YOUR ASSIGNMENT: Using the data below, return all lines in which "missing" appears.

(Stored items)
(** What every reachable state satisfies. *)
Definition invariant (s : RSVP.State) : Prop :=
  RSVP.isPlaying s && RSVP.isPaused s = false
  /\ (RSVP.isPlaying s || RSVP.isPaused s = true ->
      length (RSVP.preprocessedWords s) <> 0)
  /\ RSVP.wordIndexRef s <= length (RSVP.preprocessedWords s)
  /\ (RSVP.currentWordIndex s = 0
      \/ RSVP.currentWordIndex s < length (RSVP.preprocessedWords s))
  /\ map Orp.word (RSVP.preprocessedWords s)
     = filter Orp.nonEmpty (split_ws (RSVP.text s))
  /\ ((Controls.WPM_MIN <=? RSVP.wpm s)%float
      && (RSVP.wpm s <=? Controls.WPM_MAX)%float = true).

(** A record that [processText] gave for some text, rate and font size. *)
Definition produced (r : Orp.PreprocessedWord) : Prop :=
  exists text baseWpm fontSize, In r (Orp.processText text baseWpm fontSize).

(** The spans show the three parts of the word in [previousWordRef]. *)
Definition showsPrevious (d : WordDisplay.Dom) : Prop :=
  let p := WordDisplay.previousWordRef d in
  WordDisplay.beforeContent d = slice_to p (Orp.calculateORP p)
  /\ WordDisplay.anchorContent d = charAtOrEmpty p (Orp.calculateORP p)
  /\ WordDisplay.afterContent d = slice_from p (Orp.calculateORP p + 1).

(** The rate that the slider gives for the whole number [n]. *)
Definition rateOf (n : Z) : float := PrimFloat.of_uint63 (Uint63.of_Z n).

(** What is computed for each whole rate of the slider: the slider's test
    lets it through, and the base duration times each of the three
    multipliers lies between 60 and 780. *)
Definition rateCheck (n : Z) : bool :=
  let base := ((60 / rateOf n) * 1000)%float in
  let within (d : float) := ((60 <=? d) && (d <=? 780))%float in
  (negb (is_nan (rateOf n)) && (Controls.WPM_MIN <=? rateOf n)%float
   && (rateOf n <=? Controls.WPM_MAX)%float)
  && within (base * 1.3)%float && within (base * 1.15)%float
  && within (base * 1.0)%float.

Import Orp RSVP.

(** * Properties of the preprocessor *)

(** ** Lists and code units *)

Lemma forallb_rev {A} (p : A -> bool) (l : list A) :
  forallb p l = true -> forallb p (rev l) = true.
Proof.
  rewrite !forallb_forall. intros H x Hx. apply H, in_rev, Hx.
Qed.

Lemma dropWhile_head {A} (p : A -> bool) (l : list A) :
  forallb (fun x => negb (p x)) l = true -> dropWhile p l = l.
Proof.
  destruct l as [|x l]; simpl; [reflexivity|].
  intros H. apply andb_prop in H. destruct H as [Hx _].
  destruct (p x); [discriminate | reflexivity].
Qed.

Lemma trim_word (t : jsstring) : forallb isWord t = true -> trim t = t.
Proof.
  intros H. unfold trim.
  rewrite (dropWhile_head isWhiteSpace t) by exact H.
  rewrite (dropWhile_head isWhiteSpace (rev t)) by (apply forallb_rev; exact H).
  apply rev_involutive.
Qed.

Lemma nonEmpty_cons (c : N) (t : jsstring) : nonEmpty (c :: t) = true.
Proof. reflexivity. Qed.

---

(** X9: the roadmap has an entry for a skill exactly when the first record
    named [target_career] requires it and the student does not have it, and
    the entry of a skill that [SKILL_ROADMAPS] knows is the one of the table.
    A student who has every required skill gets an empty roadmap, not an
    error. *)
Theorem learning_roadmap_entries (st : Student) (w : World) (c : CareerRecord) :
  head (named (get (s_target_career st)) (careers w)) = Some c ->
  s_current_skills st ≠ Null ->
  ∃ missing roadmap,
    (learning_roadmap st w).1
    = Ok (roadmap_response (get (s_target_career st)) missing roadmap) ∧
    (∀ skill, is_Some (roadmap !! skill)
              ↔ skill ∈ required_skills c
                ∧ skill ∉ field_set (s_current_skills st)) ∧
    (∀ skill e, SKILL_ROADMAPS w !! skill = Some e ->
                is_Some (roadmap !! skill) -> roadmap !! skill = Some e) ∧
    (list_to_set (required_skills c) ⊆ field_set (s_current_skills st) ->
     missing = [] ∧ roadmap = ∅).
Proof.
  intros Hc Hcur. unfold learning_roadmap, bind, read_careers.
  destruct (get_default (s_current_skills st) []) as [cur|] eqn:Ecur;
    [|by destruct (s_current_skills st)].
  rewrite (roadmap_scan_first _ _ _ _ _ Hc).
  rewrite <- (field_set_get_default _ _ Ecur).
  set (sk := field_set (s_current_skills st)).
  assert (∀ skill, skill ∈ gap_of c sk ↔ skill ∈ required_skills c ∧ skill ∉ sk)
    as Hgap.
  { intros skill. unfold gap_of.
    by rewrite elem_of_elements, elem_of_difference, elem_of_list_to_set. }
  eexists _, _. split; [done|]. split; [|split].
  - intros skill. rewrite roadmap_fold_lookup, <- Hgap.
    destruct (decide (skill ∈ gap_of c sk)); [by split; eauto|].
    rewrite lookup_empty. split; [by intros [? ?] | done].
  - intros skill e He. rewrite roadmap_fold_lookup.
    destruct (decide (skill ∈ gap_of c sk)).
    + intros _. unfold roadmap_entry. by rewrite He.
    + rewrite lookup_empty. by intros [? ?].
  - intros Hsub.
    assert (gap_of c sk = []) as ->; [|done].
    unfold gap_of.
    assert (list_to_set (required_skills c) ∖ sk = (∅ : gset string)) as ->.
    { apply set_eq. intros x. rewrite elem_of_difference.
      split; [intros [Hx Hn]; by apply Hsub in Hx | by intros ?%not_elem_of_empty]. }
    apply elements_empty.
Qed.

--

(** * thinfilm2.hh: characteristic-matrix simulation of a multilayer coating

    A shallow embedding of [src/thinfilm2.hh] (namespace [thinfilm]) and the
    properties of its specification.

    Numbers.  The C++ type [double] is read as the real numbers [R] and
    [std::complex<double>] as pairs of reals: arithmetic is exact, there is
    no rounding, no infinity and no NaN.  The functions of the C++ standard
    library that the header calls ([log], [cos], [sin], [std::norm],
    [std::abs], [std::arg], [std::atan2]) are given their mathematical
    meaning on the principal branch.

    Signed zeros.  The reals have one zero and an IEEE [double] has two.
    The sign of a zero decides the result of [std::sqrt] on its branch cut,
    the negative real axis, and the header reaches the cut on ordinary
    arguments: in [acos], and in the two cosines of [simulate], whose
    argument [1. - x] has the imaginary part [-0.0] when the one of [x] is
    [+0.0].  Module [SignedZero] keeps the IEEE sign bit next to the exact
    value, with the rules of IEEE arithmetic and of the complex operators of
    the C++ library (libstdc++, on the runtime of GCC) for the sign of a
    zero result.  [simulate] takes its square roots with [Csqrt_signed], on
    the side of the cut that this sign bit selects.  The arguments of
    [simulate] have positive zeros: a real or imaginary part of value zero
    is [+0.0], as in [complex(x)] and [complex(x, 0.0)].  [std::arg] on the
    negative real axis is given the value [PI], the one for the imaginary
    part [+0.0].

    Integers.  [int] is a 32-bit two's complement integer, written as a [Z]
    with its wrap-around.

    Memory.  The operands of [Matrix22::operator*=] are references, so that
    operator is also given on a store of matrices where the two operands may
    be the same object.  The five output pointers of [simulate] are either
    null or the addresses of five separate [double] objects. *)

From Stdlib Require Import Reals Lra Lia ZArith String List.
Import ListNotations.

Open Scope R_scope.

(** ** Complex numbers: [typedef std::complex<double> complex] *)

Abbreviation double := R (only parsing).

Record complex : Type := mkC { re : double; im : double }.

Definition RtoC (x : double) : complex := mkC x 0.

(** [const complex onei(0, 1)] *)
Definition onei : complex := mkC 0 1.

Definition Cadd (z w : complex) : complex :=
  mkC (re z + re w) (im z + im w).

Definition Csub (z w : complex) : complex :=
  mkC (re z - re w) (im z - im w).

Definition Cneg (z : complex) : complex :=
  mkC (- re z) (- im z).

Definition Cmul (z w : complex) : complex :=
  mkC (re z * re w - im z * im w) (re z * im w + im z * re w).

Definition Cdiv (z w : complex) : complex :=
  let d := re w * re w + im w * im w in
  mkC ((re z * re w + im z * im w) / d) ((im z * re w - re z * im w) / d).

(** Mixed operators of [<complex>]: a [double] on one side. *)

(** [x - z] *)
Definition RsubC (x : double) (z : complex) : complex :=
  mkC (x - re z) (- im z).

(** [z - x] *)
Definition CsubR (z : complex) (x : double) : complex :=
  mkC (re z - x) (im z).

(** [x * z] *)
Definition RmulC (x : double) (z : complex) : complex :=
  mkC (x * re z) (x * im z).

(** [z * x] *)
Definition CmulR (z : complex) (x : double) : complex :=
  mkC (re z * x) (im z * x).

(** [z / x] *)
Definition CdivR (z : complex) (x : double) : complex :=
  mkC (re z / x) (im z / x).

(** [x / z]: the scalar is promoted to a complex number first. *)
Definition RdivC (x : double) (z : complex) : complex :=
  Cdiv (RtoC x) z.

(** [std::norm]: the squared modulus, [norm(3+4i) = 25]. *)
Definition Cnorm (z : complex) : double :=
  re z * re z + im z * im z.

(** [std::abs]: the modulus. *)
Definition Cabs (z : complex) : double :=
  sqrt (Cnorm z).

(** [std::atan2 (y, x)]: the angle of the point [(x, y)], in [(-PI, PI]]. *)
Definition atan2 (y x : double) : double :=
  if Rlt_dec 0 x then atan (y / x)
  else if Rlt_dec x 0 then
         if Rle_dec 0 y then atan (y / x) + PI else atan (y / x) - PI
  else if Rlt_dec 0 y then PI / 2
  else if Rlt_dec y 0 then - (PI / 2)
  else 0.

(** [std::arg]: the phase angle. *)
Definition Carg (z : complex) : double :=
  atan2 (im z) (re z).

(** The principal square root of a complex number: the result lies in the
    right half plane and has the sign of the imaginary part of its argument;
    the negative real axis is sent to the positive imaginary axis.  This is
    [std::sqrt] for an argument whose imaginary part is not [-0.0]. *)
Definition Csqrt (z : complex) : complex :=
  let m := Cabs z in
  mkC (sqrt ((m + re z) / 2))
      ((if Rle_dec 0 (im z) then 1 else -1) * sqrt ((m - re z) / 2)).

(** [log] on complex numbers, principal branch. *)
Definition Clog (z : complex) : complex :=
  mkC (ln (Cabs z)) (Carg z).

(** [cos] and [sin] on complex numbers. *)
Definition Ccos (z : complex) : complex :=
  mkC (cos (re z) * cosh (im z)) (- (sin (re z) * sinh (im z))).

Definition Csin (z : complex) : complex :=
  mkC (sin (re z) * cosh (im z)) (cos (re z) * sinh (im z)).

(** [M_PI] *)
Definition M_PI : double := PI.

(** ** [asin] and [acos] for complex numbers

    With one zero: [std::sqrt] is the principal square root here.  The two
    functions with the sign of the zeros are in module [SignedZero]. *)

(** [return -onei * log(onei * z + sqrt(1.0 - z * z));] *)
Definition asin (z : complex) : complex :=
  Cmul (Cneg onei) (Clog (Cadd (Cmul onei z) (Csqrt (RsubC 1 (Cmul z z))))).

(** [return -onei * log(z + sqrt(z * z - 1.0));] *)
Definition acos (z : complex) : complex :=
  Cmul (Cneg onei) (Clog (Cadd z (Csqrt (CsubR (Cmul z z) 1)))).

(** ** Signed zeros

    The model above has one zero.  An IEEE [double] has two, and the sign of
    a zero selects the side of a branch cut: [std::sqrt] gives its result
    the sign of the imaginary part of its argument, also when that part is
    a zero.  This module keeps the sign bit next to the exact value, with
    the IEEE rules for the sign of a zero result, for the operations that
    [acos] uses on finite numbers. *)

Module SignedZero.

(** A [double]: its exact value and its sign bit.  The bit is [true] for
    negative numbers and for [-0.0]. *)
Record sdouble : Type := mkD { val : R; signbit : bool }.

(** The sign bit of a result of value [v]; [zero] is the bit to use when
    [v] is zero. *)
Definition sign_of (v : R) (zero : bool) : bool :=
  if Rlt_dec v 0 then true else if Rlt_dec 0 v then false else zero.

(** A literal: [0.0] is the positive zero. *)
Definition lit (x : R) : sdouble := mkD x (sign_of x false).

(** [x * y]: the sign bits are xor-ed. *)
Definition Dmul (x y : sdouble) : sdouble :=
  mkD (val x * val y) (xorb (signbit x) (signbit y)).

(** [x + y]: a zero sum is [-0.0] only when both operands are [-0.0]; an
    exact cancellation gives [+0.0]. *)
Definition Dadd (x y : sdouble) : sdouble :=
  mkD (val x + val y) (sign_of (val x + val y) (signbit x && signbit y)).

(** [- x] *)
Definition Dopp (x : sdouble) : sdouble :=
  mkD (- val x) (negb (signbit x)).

EXERCISE RESPONSE:
  ∃ missing roadmap,
    = Ok (roadmap_response (get (s_target_career st)) missing roadmap) ∧
     missing = [] ∧ roadmap = ∅).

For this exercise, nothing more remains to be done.